EXERCISE OBJECTIVE:
Your task is to quote the records from their first line through the line containing "intros Hu Hc.", with nothing added or left out.

DATA TO USE:
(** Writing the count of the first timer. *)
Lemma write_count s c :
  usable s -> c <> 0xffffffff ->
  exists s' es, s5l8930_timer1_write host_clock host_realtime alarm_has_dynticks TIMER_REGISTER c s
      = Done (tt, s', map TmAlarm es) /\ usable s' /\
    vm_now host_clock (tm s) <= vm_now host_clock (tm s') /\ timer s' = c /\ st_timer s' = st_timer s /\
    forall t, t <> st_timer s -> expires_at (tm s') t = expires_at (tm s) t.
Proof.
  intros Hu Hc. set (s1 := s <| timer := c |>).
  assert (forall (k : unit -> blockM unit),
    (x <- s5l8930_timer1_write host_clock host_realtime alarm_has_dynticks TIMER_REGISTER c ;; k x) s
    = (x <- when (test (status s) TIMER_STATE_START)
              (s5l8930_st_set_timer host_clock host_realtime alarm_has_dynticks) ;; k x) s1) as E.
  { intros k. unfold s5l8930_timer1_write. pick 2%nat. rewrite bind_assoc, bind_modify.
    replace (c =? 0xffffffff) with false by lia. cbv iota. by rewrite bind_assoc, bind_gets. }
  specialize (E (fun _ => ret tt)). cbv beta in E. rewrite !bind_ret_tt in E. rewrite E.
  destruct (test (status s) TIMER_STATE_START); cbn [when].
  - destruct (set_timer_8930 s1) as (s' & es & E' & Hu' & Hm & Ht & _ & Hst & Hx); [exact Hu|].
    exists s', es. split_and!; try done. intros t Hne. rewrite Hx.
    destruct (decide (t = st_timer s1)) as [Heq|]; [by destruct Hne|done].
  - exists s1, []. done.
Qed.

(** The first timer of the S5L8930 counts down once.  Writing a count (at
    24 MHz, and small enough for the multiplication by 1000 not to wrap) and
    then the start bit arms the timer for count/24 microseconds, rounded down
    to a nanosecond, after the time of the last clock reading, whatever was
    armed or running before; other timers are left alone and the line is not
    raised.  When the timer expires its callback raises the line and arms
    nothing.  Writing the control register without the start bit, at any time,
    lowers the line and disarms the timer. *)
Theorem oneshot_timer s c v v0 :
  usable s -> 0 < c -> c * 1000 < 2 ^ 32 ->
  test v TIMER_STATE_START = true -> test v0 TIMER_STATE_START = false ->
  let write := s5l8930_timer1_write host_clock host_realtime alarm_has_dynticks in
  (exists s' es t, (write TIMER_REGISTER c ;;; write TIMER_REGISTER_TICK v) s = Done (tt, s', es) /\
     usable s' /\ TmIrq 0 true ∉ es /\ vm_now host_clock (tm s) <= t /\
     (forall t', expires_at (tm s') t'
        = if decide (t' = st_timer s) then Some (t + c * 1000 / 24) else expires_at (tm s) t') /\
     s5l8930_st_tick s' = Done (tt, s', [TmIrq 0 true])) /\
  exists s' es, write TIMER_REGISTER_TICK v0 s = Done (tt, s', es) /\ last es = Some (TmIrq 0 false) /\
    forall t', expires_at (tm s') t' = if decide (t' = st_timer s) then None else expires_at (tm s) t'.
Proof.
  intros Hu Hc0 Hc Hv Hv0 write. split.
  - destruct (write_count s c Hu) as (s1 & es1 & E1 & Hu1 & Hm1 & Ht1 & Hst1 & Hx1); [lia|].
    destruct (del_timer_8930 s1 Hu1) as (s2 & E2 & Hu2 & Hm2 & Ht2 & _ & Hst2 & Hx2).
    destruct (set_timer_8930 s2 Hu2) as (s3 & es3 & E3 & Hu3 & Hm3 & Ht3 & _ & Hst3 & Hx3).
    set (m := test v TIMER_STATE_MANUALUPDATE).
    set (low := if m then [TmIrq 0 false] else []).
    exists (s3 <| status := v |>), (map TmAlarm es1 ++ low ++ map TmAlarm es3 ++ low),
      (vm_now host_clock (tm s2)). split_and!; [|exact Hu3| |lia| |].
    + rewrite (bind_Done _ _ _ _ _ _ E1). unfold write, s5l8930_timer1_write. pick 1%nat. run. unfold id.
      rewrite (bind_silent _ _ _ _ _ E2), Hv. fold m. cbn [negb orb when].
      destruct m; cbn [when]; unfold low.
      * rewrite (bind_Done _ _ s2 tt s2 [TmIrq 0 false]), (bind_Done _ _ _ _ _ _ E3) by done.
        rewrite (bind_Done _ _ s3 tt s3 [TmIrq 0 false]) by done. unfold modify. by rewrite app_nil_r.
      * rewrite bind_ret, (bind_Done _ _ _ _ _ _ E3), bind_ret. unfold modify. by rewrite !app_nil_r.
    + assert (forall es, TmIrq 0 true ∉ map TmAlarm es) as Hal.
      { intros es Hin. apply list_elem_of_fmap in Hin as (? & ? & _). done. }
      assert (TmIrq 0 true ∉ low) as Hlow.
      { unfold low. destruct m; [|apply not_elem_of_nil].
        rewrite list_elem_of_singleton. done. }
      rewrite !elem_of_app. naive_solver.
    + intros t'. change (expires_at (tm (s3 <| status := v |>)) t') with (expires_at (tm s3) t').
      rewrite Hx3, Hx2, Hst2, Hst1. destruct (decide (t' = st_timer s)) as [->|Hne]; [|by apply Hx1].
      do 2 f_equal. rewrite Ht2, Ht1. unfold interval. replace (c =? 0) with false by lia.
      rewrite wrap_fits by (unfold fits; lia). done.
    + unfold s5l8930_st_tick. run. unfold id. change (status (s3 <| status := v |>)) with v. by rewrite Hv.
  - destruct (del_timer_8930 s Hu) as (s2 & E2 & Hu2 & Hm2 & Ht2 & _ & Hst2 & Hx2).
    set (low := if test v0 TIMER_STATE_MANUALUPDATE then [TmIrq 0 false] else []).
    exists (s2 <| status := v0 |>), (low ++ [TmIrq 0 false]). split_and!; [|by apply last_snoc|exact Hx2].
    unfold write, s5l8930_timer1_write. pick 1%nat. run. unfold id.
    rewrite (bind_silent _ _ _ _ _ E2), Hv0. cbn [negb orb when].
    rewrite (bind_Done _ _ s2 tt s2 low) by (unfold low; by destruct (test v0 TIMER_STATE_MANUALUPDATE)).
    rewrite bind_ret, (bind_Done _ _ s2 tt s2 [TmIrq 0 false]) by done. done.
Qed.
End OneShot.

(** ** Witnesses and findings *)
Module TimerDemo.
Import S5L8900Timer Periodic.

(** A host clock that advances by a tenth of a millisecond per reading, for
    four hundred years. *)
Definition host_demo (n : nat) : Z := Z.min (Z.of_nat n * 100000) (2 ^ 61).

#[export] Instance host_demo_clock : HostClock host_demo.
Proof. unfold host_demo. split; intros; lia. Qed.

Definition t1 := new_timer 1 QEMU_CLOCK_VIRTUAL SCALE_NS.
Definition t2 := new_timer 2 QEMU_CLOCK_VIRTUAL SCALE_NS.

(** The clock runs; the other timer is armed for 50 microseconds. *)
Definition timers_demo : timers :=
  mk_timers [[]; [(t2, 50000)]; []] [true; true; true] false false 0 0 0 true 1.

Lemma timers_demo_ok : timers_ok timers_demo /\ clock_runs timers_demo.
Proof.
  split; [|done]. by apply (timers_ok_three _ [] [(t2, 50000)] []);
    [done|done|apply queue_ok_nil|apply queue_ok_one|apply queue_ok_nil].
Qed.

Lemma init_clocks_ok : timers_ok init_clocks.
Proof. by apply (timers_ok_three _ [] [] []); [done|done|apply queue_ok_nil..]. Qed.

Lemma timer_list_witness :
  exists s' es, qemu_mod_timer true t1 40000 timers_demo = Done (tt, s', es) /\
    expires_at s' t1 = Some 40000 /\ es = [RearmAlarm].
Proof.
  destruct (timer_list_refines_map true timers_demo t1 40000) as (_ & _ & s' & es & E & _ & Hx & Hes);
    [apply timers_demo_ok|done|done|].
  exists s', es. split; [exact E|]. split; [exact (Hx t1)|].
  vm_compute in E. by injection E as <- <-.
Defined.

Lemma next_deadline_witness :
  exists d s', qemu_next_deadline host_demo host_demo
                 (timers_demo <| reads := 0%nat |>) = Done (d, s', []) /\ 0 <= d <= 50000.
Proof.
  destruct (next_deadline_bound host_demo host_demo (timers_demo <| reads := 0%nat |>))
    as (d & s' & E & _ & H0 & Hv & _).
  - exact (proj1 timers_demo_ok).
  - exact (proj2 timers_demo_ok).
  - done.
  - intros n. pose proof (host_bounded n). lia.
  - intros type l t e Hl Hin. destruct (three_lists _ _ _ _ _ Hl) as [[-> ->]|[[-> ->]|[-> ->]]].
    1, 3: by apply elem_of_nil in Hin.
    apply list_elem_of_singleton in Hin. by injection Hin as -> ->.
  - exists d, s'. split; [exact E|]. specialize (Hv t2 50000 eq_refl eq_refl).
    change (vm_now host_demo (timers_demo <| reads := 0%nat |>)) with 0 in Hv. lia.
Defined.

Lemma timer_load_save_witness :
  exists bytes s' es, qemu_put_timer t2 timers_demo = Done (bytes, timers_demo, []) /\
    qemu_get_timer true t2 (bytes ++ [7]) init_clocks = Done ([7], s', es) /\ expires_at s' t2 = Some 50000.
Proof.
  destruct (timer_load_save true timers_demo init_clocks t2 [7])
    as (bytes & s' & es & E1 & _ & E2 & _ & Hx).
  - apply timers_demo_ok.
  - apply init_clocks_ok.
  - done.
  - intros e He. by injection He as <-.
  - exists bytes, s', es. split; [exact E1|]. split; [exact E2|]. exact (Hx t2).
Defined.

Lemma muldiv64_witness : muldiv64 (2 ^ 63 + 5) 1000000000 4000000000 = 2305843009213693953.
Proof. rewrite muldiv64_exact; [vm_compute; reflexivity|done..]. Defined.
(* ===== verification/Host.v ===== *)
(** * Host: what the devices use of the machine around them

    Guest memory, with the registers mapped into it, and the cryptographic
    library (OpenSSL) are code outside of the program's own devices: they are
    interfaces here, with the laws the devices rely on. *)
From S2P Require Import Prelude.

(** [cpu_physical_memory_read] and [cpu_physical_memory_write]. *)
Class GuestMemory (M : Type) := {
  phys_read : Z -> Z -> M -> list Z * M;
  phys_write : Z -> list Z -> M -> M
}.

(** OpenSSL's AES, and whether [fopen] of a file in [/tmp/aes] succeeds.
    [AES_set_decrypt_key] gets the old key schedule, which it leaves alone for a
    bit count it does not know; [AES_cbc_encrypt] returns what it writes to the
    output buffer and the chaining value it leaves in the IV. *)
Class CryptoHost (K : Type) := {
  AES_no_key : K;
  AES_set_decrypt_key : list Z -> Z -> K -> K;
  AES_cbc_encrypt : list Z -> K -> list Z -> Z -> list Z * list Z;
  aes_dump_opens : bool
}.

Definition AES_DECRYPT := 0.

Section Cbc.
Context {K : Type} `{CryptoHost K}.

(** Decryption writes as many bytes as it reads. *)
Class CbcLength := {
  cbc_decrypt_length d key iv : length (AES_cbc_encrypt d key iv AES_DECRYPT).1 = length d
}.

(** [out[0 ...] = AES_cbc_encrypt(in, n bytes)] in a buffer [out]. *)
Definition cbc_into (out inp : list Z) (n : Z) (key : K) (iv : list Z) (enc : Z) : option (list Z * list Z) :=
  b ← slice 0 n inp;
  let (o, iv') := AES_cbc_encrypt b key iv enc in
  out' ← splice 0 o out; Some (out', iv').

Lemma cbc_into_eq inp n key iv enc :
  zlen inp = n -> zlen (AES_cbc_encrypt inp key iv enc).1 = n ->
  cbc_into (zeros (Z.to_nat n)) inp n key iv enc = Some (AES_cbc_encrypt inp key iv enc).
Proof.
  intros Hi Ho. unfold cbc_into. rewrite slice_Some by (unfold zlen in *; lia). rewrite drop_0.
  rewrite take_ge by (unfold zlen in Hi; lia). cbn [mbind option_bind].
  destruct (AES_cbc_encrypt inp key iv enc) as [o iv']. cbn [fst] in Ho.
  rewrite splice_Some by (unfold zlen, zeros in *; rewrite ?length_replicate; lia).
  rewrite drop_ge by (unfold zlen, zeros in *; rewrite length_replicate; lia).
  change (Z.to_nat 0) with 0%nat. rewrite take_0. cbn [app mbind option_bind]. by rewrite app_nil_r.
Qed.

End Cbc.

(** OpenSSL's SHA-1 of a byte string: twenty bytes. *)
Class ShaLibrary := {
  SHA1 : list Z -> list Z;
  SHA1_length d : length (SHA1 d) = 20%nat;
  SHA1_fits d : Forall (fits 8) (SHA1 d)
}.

ANSWER:
(** Writing the count of the first timer. *)
Lemma write_count s c :
  usable s -> c <> 0xffffffff ->
  exists s' es, s5l8930_timer1_write host_clock host_realtime alarm_has_dynticks TIMER_REGISTER c s
      = Done (tt, s', map TmAlarm es) /\ usable s' /\
    vm_now host_clock (tm s) <= vm_now host_clock (tm s') /\ timer s' = c /\ st_timer s' = st_timer s /\
    forall t, t <> st_timer s -> expires_at (tm s') t = expires_at (tm s) t.
Proof.
  intros Hu Hc. set (s1 := s <| timer := c |>).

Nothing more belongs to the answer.